In the below code, I try to invoke an object's method that has an Int parameter (giving it a value of 3). This returns an error that Int
and 3
are incompatible types.
//Using scala's Int does not work!
object MyObject{
def handleInt(id:Int) : Boolean = {
true
}
}
object testApp extends App {
val obj = MyObject.getClass
val method = obj.getDeclaredMethod("handleInt", classOf[Int]) //Int.getClass shows the same behavior
val rsp = method.invoke(obj, 3)
}
Error:(106, 41) the result type of an implicit conversion must be more specific than AnyRef
val rsp = method.invoke(obj, 3)
Error:(106, 41) type mismatch; found : Int(3) required: Object
val rsp = method.invoke(obj, 3)
I tried modifying a lot of things here, the only way this could work is by changing all signatures to Java's Integer
. The code will look like this:
//This works with Java's Integer
object MyObject{
def handleInt(id:Integer) : Boolean = {
true
}
}
object testApp extends App {
val obj = MyObject.getClass
val method = obj.getDeclaredMethod("handleInt", classOf[Integer])

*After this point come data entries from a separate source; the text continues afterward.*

(* ===== verification/TcpClaims.v ===== *)
(** * What a connection of the network library promises

    Whatever the socket, OpenSSL and the callbacks do: the bytes on the wire
    are whole messages in the order they were sent, no output is forgotten, and
    a plain connection is announced once, reports its messages and is closed
    once. *)

From S2P Require Import Prelude Words NetBuffer Tcp.
Import NetBuffer.Buffer.
Local Open Scope Z_scope.

(** ** The steps of a connection *)

(** epoll reports what is watched, errors and hang-ups. *)
Definition reported (watched revents : Z) : bool :=
  Z.land revents (Z.lnot (Z.lor watched (Z.lor EPOLLERR EPOLLHUP))) =? 0.

(** The kernel reports a connection that is closed in both directions as
    readable, and without urgent data otherwise. *)
Definition hang_up_readable (revents : Z) : bool :=
  (Z.land revents EPOLLHUP =? 0) || negb (Z.land revents EPOLLIN =? 0) ||
  (Z.land revents (Z.lor EPOLLPRI EPOLLRDHUP) =? 0).

Section Steps.
Context (E : TEnv).

(** An event, the next functor, a request of code in the loop's thread or in
    another one, or the server that destroys what its callback was told about:
    in any order. *)
Inductive tstep : TcpConnection -> TcpConnection -> Prop :=
| step_event c c' watched revents :
    ch_epoll (channel_ c) = Some watched -> reported watched revents = true -> hang_up_readable revents = true ->
    handleEvent E revents c = Some (tt, c') -> tstep c c'
| step_functor c c' f fs :
    pending_functors_ c = f :: fs -> run_functor E f (set_pending fs c) = Some (tt, c') -> tstep c c'
| step_request c c' in_loop a :
    perform (sendInLoop E) in_loop a c = Some (tt, c') -> tstep c c'
| step_destroy c c' :
    CloseCallback ∈ history c -> queueInLoop FDestroyed c = Some (tt, c') -> tstep c c'.

Inductive treachable : TcpConnection -> Prop :=
| treach_new : treachable TcpConnection_new
| treach_step c c' : treachable c -> tstep c c' -> treachable c'.

(** What the socket, OpenSSL and the callbacks keep to. *)
Record lawful : Prop := {
  l_send : forall n d k, te_send E n d = inr k -> (k <= length d)%nat;
  l_readv : forall n cap d, te_readv E n cap = inr d -> (length d <= cap)%nat;
  l_ssl_write : forall n d k, te_ssl_write E n d = inr k -> (0 < k <= length d)%nat;
  l_ssl_read : forall n, exists k e, (k < te_fuel E)%nat /\ te_ssl_read E (n + k)%nat = inl e;
  l_message : forall f n d, te_on_message E = Some f -> (fst (f n d) <= length d)%nat
}.

(** ** The invariant *)

Definition live (c : TcpConnection) : Prop := state_ c = CONNECTED \/ state_ c = DISCONNECTING.

(** The messages taken over, and the callbacks a session consists of. *)
Definition taken (h : list note) : list (list byte) :=
  omap (fun n => if n is Taken d then Some d else None) h.
Definition session_calls (h : list note) : list note :=
  omap (fun n => match n with ConnectionCallback _ | MessageCallback | CloseCallback => Some n | _ => None end) h.

(** The channel of a live connection. *)
Definition watch (w : bool) : Channel :=
  let ev := if w then Z.lor kReadEvent kWriteEvent else kReadEvent in mkChannel ev kAdded (Some ev).

(** Output waits only while epoll watches for room, or for the handshake. *)
Definition flowing (c : TcpConnection) : Prop :=
  live c -> contents (output_buffer_ c) <> [] ->
  isWriting (channel_ c) = true \/ (ssl_ c = true /\ tls_handshake_done_ c = false).

(** The callbacks so far of a plain connection. *)
Definition in_session (c : TcpConnection) : Prop :=
  exists n, let opened := ConnectionCallback true :: replicate n MessageCallback in
  (live c /\ session_calls (history c) = opened) \/
  (state_ c = DISCONNECTED /\ session_calls (history c) = opened ++ [ConnectionCallback false; CloseCallback]).

(** A channel that epoll does not know. *)
Definition asleep (ch : Channel) : Prop := ch_epoll ch = None /\ index_ ch <> kAdded /\ isWriting ch = false.

(** It is established once, and destroyed when it is closed. *)
Definition pending_ok (c : TcpConnection) : Prop :=
  (FEstablished ∉ pending_functors_ c) /\ (FDestroyed ∈ pending_functors_ c -> state_ c = DISCONNECTED).

Record base (c : TcpConnection) : Prop := {
  b_state : state_ c <> CONNECTING;
  b_pending : pending_ok c;
  b_over : CloseCallback ∈ session_calls (history c) -> state_ c = DISCONNECTED;
  b_in : Inv (input_buffer_ c);
  b_out : Inv (output_buffer_ c);
  b_stream : wire c ++ contents (output_buffer_ c) = concat (taken (history c));
  b_channel : live c -> exists w, channel_ c = watch w;
  b_closed : te_tls E = false -> state_ c = DISCONNECTED -> asleep (channel_ c);
  b_tls : te_tls E = false -> ssl_ c = false
}.

(** The invariant of every step; inside [handleTlsRead], where [f] is [false],
    output may wait. *)
Definition good (f : bool) (c : TcpConnection) : Prop :=
  base c /\ (f = true -> flowing c) /\
  (te_tls E = false -> is_Some (te_on_connection E) -> te_on_close E = true -> in_session c).

(** *** Updates that leave it alone *)

Lemma taken_app h n : taken (h ++ [n]) = taken h ++ taken [n].
Proof. apply omap_app. Qed.
Lemma session_calls_app h n : session_calls (h ++ [n]) = session_calls h ++ session_calls [n].
Proof. apply omap_app. Qed.

(** States that agree on everything the invariant is about. *)
Definition alike (c c' : TcpConnection) : Prop :=
  state_ c' = state_ c /\ channel_ c' = channel_ c /\ ssl_ c' = ssl_ c /\ tls_handshake_done_ c' = tls_handshake_done_ c /\
  output_buffer_ c' = output_buffer_ c /\ wire c' = wire c /\ taken (history c') = taken (history c) /\
  session_calls (history c') = session_calls (history c).

Lemma good_alike f c c' :
  alike c c' -> Inv (input_buffer_ c') -> pending_ok c' -> good f c -> good f c'.
Proof.
  intros (H1&H2&H3&H4&H5&H6&H7&H8) Hi Hp (Hb&Hf&Hs). destruct Hb. split_and!.
  - split; unfold live in *; rewrite ?H1, ?H2, ?H3, ?H5, ?H6, ?H7, ?H8; auto.
  - intros Ht. specialize (Hf Ht). unfold flowing, live in *. by rewrite H1, H2, H3, H4, H5.
  - intros Ht Hc Ho. destruct (Hs Ht Hc Ho) as (n&Hn). exists n. unfold live in *. by rewrite H1, H8.
Qed.
(** [KafkaProducer::produce]: true when the broker acknowledged the record;
    when it reports failure the record may have been stored or not. *)
Definition produce (topic key payload : string) : M bool :=
  fun w => let w' := set_ops (S (w_ops w)) w in
           let stored := set_kafka ((topic, key, payload) :: w_kafka w) w' in
           match env_kafka E (w_ops w) with
           | Done => Some (true, stored)
           | Lost => Some (false, stored)
           | Refused => Some (false, w')
           end.

(** [message_id_generator_->nextId()]; it does not return when the clock
    stands still for longer than the fuel. *)
Definition next_message_id : M Z :=
  fun w => match nextId (env_clock E) (env_fuel E) (w_clk w) (w_gen w) with
           | Some (id, i, g) => Some (id, set_gen g (set_clk i w))
           | None => None
           end.

End Session.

val rsp = method.invoke(obj, 3)
}
My question(s) are:
- Can someone explain why this happens? I think scala's
Int
wraps java's primitiveint
(which is why this is not considered an object), but I'm not sure. - Is there a way to achieve this using Scala's
Int
type? - Is it acceptable to mix scala and java types like this? Is it a good practice?